Information provided —
Lemma sort_rows_perm l : Permutation (sort_rows l) l.
Proof.
  induction l as [|x l IH]; simpl; [reflexivity|].
  rewrite insert_row_perm. now constructor.
Qed.

Lemma insert_row_sorted r l : newest_first l -> newest_first (insert_row r l).
Proof.
  unfold newest_first. induction 1 as [|x l Hl IH Hx]; simpl.
  - repeat constructor.
  - destruct (newer_eq r x) eqn:E.
    + constructor; [now constructor|]. constructor; [exact E|].
      eapply Forall_impl; [|exact Hx]. intros y Hy. eapply newer_eq_trans; eauto.
    + constructor; [exact IH|].
      eapply Permutation_Forall; [symmetry; apply insert_row_perm|].
      constructor; [now apply newer_eq_total | exact Hx].
Qed.

Lemma sort_rows_sorted l : newest_first (sort_rows l).
Proof.
  induction l as [|x l IH]; simpl; [constructor | now apply insert_row_sorted].
Qed.

Lemma sorted_prefix_newer l : newest_first l ->
  forall n r d, In r (firstn n l) -> In d (skipn n l) -> newer_eq r d = true.
Proof.
  unfold newest_first. induction 1 as [|x l Hl IH Hx]; intros [|n] r d; simpl; try tauto.
  intros [<- | Hr] Hd.
  - rewrite Forall_forall in Hx. apply Hx.
    rewrite <- (firstn_skipn n l). apply in_or_app. now right.
  - eapply IH; eauto.
Qed.

(** C7. With the aggregation utility as the spec describes it, the model
    [mergeStreams] returns never has more rows than the configured cap,
    which is the limit the utility is handed; from more raw rows than the
    cap it keeps exactly as many as the cap. The rows kept are the most
    recent: each is at least as recent as every row left out. The series
    are derived from the kept rows, and the [time_series] branch of [query]
    returns the series of that same merge of the combined streams. *)
Theorem mergeStreams_cap (streams : list LogsStream) (interval : Z) :
  (0 <= maxLines this)%Z ->
  let logs := mergeStreams specMergeStreamsToLogs makeSeriesForLogs this streams interval in
  let raw := flat_map stream_rows streams in
  rows logs = rows (specMergeStreamsToLogs streams (maxLines this))
  /\ (Z.of_nat (List.length (rows logs)) <= maxLines this)%Z
  /\ ((maxLines this < Z.of_nat (List.length raw))%Z ->
      Z.of_nat (List.length (rows logs)) = maxLines this)
  /\ (exists dropped,
         Permutation (rows logs ++ dropped) raw
         /\ forall r d, In r (rows logs) -> In d dropped -> newer_eq r d = true)
  /\ series logs = Some (makeSeriesForLogs (rows logs) interval)
  /\ (forall store options first,
         nth_error (targets options) 0 = Some first ->
         format first = Some "time_series" ->
         filter active (targets options) <> [] ->
         allResolved templateSrv_replace parseQuery dateMath_parse moment_now
           EXPLORE_POLLING_INTERVAL_MS datasourceRequest this options ->
         let run :=
           query templateSrv_replace parseQuery specMergeStreamsToLogs makeSeriesForLogs
             dateMath_parse moment_now EXPLORE_POLLING_INTERVAL_MS datasourceRequest
             settleOrder this store options in
         exists merged,
           merged = mergeStreams specMergeStreamsToLogs makeSeriesForLogs this
                      (map (fst run)
                         (combinedStreams templateSrv_replace parseQuery dateMath_parse
                            moment_now EXPLORE_POLLING_INTERVAL_MS datasourceRequest this
                            options))
                      (intervalMs options)
           /\ (Z.of_nat (List.length (rows merged)) <= maxLines this)%Z
           /\ exists merged_series,
                series merged = Some merged_series
                /\ settled (snd run) = Resolved {| data := map SeriesDatum merged_series |}).
Proof.
  intros Hcap logs raw.
  assert (Hlen : forall ss,
             List.length (rows (specMergeStreamsToLogs ss (maxLines this)))
             = Nat.min (Z.to_nat (maxLines this)) (List.length (flat_map stream_rows ss))).
  { intros ss. unfold specMergeStreamsToLogs. cbn [rows].
    rewrite length_firstn. f_equal. apply Permutation_length, sort_rows_perm. }
  split; [reflexivity|]. split; [|split; [|split; [|split]]].
  - unfold logs, mergeStreams. cbn [rows]. rewrite Hlen. lia.
  - intros Hmore. unfold logs, mergeStreams. cbn [rows]. rewrite Hlen.
    fold raw. lia.
  - exists (skipn (Z.to_nat (maxLines this)) (sort_rows raw)).
    unfold logs, mergeStreams, specMergeStreamsToLogs. cbn [rows]. fold raw. split.
    + rewrite firstn_skipn. apply sort_rows_perm.
    + intros r d. apply sorted_prefix_newer, sort_rows_sorted.
  - reflexivity.
  - intros store options first Hfirst Hfmt Hne Hall run.
    eexists. split; [reflexivity|]. split.
    + unfold mergeStreams. cbn [rows]. rewrite Hlen. lia.
    + eexists. split; [reflexivity|].
      destruct (query_settled templateSrv_replace parseQuery specMergeStreamsToLogs
                  makeSeriesForLogs dateMath_parse moment_now EXPLORE_POLLING_INTERVAL_MS
                  datasourceRequest settleOrder this store options first Hne Hfirst Hall)
        as [Hst Hres].
      unfold run. rewrite Hres, Hst. now rewrite Hfmt.
Qed.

Work instructions —
Looking at the material above, please copy exactly every line from its first line through the line containing "intros [<- | Hr] Hd.", with both ends included and nothing else.

Answer space —
Lemma sort_rows_perm l : Permutation (sort_rows l) l.
Proof.
  induction l as [|x l IH]; simpl; [reflexivity|].
  rewrite insert_row_perm. now constructor.
Qed.

Lemma insert_row_sorted r l : newest_first l -> newest_first (insert_row r l).
Proof.
  unfold newest_first. induction 1 as [|x l Hl IH Hx]; simpl.
  - repeat constructor.
  - destruct (newer_eq r x) eqn:E.
    + constructor; [now constructor|]. constructor; [exact E|].
      eapply Forall_impl; [|exact Hx]. intros y Hy. eapply newer_eq_trans; eauto.
    + constructor; [exact IH|].
      eapply Permutation_Forall; [symmetry; apply insert_row_perm|].
      constructor; [now apply newer_eq_total | exact Hx].
Qed.

Lemma sort_rows_sorted l : newest_first (sort_rows l).
Proof.
  induction l as [|x l IH]; simpl; [constructor | now apply insert_row_sorted].
Qed.

Lemma sorted_prefix_newer l : newest_first l ->
  forall n r d, In r (firstn n l) -> In d (skipn n l) -> newer_eq r d = true.
Proof.
  unfold newest_first. induction 1 as [|x l Hl IH Hx]; intros [|n] r d; simpl; try tauto.
  intros [<- | Hr] Hd.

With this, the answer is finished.